TASK: Look through the records below for the line holding "destruct Hends as". Write it out exactly, with each following line through the line holding "(sentencesOf segments fragment).".

(Stored items)
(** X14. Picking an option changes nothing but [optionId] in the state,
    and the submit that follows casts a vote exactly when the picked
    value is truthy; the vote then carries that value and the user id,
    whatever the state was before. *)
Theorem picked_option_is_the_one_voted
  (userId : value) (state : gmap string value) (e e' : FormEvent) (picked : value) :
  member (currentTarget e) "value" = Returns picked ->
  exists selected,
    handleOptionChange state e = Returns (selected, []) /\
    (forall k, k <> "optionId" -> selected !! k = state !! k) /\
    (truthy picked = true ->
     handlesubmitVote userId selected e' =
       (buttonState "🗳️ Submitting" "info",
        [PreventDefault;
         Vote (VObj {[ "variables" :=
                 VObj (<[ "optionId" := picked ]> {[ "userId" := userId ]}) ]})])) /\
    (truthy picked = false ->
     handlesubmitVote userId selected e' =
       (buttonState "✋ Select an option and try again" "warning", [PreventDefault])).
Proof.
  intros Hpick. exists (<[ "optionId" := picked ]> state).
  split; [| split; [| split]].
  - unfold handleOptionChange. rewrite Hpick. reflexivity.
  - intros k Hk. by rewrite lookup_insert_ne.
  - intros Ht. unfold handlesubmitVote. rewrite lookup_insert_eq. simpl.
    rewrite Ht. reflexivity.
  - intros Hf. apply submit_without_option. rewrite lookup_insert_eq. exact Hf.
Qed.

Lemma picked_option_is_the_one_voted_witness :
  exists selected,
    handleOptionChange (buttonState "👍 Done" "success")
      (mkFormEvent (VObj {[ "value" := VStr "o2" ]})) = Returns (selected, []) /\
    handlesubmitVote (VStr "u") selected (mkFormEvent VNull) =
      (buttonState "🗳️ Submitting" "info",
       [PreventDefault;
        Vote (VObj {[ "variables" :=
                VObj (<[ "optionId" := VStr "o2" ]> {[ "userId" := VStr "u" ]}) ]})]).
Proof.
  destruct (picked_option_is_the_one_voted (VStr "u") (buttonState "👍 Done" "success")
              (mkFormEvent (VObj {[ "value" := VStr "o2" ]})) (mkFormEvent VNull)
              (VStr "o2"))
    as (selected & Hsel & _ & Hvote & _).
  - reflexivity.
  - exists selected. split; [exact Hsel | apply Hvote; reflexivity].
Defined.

* * *

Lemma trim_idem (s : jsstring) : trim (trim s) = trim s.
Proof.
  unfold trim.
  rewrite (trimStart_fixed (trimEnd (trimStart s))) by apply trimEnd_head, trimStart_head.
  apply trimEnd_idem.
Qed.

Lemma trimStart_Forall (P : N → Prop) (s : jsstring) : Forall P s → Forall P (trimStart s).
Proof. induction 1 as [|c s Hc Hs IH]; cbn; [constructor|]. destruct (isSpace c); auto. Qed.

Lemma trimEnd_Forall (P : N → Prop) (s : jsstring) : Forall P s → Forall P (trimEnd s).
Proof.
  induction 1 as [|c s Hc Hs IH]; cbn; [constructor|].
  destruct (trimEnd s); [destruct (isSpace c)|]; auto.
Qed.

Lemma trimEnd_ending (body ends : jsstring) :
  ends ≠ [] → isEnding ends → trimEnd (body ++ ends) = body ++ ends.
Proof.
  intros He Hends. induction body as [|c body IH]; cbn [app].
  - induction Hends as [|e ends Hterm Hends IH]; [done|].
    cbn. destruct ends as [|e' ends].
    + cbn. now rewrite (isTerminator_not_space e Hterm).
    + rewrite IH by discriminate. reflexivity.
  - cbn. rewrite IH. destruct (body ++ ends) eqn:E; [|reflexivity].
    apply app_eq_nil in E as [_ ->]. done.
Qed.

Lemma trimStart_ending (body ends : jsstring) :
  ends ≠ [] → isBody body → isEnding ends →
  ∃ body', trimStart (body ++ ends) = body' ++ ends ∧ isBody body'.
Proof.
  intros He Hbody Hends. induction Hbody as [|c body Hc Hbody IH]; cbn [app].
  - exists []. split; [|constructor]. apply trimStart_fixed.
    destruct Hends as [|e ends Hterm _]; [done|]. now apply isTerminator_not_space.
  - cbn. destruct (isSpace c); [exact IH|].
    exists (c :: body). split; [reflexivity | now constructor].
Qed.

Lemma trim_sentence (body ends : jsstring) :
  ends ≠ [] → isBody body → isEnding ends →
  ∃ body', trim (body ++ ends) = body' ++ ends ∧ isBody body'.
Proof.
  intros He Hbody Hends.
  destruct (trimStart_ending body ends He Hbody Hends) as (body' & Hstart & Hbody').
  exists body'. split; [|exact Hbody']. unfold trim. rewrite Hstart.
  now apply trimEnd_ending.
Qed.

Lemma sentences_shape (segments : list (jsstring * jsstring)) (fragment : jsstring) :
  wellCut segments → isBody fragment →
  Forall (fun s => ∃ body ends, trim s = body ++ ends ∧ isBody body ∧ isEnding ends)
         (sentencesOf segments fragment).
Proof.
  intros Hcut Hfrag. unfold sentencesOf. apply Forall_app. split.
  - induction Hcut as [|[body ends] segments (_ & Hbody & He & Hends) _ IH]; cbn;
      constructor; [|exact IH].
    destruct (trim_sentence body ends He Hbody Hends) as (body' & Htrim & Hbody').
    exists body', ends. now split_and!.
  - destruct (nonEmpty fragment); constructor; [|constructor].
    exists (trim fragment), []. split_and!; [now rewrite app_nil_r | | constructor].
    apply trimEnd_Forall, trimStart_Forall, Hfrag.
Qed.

==

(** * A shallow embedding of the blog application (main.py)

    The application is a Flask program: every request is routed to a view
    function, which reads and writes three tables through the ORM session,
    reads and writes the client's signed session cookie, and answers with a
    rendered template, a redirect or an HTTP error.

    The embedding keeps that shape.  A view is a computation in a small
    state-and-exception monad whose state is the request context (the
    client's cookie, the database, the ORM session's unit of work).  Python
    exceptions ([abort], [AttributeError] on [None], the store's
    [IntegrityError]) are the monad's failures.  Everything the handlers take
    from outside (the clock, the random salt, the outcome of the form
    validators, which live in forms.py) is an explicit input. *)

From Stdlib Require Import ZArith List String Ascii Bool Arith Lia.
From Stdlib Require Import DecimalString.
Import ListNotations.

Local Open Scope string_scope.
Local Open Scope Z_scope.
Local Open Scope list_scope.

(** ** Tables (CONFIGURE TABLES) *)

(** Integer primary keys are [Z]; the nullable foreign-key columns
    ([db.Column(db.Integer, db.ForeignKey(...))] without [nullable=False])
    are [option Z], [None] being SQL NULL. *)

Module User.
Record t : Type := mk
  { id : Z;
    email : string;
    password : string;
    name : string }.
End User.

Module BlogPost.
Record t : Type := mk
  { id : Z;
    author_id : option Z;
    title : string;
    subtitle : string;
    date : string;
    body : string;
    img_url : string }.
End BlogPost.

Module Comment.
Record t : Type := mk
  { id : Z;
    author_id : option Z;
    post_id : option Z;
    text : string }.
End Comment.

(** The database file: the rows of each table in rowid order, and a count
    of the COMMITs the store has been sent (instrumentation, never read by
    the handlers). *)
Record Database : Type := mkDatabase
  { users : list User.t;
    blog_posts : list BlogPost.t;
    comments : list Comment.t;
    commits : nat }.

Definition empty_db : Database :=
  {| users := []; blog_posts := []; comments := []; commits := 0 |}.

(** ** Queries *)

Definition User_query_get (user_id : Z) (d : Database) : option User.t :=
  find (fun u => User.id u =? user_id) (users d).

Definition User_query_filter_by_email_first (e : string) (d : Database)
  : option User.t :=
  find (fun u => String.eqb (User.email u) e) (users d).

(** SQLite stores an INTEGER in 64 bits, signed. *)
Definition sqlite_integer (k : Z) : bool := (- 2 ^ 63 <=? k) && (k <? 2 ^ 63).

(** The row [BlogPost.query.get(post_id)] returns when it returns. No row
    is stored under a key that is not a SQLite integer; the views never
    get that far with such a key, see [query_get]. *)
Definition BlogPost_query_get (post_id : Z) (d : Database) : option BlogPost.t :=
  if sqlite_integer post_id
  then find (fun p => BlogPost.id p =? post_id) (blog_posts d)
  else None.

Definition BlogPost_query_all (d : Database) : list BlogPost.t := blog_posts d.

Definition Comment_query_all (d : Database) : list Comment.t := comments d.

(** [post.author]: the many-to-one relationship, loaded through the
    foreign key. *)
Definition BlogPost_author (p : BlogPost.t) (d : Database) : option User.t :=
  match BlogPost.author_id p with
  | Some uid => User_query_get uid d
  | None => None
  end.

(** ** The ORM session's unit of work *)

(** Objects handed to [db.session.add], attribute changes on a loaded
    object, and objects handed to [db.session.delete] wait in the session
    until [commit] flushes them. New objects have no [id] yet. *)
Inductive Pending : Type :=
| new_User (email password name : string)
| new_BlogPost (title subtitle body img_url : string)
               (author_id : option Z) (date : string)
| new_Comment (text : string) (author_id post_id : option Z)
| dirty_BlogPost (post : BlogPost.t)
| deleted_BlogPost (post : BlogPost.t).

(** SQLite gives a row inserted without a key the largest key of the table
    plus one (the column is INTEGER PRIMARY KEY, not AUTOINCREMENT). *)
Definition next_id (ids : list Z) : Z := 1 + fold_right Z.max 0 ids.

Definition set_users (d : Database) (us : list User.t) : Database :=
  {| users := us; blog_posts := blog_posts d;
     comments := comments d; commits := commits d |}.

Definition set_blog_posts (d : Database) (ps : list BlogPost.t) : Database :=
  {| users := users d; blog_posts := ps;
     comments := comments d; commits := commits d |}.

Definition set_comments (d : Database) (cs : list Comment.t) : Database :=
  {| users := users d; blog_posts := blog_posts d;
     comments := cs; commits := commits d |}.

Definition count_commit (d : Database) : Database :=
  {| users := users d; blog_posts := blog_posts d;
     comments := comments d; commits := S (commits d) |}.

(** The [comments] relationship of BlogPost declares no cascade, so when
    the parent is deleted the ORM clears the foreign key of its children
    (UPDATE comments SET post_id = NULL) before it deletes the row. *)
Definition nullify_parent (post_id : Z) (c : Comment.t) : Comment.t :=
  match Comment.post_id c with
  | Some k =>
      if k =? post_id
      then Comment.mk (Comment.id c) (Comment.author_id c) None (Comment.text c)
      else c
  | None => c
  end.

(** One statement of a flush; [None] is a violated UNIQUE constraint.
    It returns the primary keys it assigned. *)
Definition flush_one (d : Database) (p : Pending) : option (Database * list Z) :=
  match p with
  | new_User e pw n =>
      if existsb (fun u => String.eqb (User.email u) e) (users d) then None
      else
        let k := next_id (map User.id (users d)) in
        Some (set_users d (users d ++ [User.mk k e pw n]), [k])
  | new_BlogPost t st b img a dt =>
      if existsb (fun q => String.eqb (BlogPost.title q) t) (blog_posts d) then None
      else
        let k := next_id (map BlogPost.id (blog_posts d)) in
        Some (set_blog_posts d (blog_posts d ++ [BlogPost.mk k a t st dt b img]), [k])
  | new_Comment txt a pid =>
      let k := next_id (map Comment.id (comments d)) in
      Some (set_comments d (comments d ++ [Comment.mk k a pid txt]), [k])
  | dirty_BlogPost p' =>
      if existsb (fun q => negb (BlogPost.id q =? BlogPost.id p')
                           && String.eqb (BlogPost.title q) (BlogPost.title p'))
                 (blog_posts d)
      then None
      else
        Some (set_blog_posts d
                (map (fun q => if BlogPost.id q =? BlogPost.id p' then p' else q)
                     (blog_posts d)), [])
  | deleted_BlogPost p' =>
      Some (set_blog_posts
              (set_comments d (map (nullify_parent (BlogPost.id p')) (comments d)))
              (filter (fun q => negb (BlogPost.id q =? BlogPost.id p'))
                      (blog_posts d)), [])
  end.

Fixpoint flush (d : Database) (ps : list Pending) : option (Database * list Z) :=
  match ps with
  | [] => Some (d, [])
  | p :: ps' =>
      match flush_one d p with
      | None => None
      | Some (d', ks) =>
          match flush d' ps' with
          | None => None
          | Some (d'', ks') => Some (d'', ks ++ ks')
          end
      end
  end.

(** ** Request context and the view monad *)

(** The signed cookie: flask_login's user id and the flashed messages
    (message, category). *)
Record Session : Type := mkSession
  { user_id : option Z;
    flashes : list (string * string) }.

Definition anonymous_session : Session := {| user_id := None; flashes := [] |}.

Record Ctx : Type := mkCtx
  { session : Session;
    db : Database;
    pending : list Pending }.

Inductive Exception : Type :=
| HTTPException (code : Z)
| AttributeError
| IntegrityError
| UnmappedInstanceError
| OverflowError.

ANSWER AREA:
    destruct Hends as [|e ends Hterm _]; [done|]. now apply isTerminator_not_space.
  - cbn. destruct (isSpace c); [exact IH|].
    exists (c :: body). split; [reflexivity | now constructor].
Qed.

Lemma trim_sentence (body ends : jsstring) :
  ends ≠ [] → isBody body → isEnding ends →
  ∃ body', trim (body ++ ends) = body' ++ ends ∧ isBody body'.
Proof.
  intros He Hbody Hends.
  destruct (trimStart_ending body ends He Hbody Hends) as (body' & Hstart & Hbody').
  exists body'. split; [|exact Hbody']. unfold trim. rewrite Hstart.
  now apply trimEnd_ending.
Qed.

Lemma sentences_shape (segments : list (jsstring * jsstring)) (fragment : jsstring) :
  wellCut segments → isBody fragment →
  Forall (fun s => ∃ body ends, trim s = body ++ ends ∧ isBody body ∧ isEnding ends)
         (sentencesOf segments fragment).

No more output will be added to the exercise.